This is a complicated scenario, so simplifying definitions to make a point can
end up biasing the result a lot. If it's your chain of reasoning, great; but
if you publish it, it's best if you strive to be as complete and transparent
as possible:
[https://news.ycombinator.com/item?id=9996843](https://news.ycombinator.com/item?id=9996843)

------
Natsu
This says we can't use game theory to analyze this situation, but the only
argument given in support is that humans aren't rational. "Irrational" (or
otherwise emotional) strategies are by no means outside of the analysis of
game theory. It's well known that by "irrationally" eliminating one of your
choices, you can push your opponent into different options.

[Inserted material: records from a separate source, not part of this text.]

(** Past the threshold check and the two retrievals, the call is the loop. *)
Lemma NewVerify_loop p e ts sc vc :
  Timestamps e = (ts, None) ->
  threshold p <= Z.of_nat (List.length ts) ->
  SignatureContent e = Ok sc ->
  VerificationContent e = Ok vc ->
  value (NewVerify' p e) = value (loop p (GetSignature sc) vc ts []) /\
  calls (NewVerify' p e) =
    [Call_Timestamps; Call_SignatureContent; Call_GetSignature; Call_VerificationContent]
      ++ calls (loop p (GetSignature sc) vc ts []).
Proof.
  intros Hts Hk Hsc Hvc. apply Z.ltb_ge in Hk.
  unfold NewVerify, bind, call. rewrite Hts, Hsc, Hvc. simpl. rewrite Hk.
  destruct (loop p (GetSignature sc) vc ts []); split; reflexivity.
Qed.

Lemma Verify_NewVerify p e :
  calls (Verify' p e) = calls (NewVerify' p e) /\
  value (Verify' p e) =
    match value (NewVerify' p e) with Ok _ => None | Err err => Some err end.
Proof.
  unfold Verify. rewrite calls_bind, value_bind.
  destruct (value (NewVerify' p e)); simpl; rewrite app_nil_r; split; reflexivity.
Qed.
(** * CadViser: the OBJ part analyzer and the part manager

    A shallow embedding of [part-analyzer.js] (class [PartAnalyzer]) and of
    [part-manager.js] (class [PartManager]), followed by the properties of
    the two classes that the specification of the viewer states and by
    further properties of the two classes, read off the code.

    Conventions of the embedding:
    - a JavaScript string is a [string], a sequence of 8-bit code units
      (the OBJ artifact is ASCII text);
    - a JavaScript number, be it a coordinate read by [parseFloat] or an
      index read by [parseInt], is a binary64 [float];
    - [null] and [undefined] are [None];
    - a method of a class is a function from the object's state to its new
      state; a method that can throw returns a [Completion];
    - console output and DOM updates are not part of the state. *)

From Stdlib Require Import ZArith Floats Ascii String List DecimalString DecimalNat.
From stdpp Require Import base option list gmap strings fin_maps.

For example, take this infamous episode of split or steal:
[https://www.youtube.com/watch?v=S0qjK3TWZE8](https://www.youtube.com/watch?v=S0qjK3TWZE8)

One side makes a choice to go with perhaps the most "irrational" choice. But
if you think about it for a bit, it's obvious that they end up guaranteeing
the better choice for both parties by being less greedy than they might be.

Anyone interested in the topic of rationality as it pertains to game theory
might also like reading this:
[http://www.dklevine.com/archive/refs4375.pdf](http://www.dklevine.com/archive/refs4375.pdf)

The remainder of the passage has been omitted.